Records excerpted from a collection:
▬▬▬

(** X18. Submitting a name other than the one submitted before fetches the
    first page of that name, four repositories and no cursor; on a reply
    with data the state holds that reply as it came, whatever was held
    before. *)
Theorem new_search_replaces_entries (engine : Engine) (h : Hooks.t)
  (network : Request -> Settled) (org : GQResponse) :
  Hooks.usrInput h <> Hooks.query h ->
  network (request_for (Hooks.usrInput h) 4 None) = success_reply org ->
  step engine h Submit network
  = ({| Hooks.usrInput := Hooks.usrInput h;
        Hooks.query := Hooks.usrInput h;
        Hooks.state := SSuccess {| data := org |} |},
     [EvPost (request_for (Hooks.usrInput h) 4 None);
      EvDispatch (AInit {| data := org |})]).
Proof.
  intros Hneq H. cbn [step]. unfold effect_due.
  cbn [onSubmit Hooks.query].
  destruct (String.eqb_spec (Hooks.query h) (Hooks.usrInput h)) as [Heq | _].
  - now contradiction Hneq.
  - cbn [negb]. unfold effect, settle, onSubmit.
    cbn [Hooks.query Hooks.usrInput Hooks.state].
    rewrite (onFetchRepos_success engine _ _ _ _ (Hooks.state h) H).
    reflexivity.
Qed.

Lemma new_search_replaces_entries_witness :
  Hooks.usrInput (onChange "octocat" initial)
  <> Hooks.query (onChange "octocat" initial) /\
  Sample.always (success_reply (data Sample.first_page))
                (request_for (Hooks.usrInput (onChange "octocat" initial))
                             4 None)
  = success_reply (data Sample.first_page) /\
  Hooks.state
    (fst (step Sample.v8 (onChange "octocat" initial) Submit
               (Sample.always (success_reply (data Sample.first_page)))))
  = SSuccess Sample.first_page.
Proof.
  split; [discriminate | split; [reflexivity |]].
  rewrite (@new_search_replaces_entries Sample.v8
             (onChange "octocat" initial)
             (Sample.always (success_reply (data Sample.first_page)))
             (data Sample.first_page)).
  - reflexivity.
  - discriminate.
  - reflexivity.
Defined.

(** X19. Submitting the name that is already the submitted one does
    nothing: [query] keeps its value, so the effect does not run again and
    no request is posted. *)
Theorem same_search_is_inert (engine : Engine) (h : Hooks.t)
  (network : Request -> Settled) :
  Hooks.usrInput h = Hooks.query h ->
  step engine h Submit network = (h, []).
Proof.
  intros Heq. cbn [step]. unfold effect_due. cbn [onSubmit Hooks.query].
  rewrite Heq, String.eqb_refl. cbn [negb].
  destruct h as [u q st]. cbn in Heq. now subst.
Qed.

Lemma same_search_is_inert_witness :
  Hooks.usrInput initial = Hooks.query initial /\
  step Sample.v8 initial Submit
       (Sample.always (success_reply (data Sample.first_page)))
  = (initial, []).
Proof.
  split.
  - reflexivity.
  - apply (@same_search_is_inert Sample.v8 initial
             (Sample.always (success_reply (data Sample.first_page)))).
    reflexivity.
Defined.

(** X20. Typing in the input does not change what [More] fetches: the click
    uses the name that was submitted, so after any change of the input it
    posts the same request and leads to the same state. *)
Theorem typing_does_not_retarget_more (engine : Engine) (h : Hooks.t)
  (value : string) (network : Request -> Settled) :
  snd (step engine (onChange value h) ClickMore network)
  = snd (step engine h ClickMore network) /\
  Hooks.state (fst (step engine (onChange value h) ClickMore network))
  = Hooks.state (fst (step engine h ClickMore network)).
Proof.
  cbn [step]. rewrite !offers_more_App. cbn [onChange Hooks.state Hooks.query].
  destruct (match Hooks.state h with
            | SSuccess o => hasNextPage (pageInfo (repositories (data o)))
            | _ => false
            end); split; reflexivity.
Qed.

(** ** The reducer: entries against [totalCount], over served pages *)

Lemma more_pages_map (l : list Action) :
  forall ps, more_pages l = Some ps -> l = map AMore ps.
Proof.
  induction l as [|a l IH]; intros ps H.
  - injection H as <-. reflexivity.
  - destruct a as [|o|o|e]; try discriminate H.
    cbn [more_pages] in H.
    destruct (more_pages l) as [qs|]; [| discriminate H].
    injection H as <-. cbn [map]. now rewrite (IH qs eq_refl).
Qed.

▬▬▬

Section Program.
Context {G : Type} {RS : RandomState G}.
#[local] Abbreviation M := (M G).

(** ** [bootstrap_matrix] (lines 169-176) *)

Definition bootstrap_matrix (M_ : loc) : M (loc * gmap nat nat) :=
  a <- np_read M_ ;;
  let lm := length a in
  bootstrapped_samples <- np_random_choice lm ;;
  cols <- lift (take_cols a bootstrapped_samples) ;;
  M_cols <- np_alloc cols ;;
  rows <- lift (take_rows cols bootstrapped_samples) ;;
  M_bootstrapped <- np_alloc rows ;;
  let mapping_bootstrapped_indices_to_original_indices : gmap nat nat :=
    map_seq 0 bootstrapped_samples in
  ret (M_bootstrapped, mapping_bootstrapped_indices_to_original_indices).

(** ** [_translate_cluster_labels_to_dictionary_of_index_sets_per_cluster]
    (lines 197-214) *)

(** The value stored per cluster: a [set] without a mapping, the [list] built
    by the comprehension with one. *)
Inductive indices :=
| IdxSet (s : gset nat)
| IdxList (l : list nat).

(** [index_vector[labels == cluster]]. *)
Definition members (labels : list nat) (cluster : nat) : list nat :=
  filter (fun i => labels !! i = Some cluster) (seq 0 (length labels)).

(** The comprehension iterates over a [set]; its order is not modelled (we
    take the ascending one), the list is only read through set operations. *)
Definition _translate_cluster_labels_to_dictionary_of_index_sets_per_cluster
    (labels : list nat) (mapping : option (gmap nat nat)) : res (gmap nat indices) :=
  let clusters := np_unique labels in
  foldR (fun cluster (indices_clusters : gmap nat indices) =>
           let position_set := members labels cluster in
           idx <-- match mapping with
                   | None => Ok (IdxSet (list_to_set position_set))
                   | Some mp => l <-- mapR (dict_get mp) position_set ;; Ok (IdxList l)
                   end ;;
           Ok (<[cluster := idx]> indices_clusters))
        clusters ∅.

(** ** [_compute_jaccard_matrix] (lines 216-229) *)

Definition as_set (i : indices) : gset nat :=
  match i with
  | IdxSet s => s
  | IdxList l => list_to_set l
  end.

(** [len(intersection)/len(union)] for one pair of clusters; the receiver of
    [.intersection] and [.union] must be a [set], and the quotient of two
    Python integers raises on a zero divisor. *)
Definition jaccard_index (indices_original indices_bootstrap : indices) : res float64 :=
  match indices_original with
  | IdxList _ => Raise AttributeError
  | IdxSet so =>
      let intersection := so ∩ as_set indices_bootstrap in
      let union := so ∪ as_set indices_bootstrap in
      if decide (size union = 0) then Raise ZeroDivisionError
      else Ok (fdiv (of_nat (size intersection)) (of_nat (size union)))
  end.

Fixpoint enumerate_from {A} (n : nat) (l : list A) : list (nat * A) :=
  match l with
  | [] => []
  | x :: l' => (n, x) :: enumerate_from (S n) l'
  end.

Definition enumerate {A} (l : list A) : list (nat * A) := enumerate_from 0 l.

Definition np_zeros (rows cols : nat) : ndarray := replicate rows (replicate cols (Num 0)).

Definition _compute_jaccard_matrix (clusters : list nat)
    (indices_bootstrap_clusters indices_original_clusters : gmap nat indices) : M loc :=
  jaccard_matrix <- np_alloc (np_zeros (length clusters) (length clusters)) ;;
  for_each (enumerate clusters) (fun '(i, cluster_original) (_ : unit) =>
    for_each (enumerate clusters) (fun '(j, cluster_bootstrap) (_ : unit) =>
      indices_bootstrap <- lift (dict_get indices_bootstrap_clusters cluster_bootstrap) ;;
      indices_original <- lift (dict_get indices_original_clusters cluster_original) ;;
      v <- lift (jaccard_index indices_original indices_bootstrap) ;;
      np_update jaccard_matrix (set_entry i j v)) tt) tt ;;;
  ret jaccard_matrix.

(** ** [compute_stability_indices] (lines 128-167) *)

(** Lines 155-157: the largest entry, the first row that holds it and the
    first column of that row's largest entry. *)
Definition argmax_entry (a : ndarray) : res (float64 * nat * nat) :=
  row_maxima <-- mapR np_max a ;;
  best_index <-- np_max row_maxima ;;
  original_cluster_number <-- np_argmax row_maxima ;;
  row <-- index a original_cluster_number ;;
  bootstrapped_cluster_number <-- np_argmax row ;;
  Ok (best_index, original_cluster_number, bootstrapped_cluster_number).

▬▬▬

## Goal of the exercise
Copy task for the entries above: every line with the string "ClickMore".

## Exercise solution
  snd (step engine (onChange value h) ClickMore network)
  = snd (step engine h ClickMore network) /\
  Hooks.state (fst (step engine (onChange value h) ClickMore network))
  = Hooks.state (fst (step engine h ClickMore network)).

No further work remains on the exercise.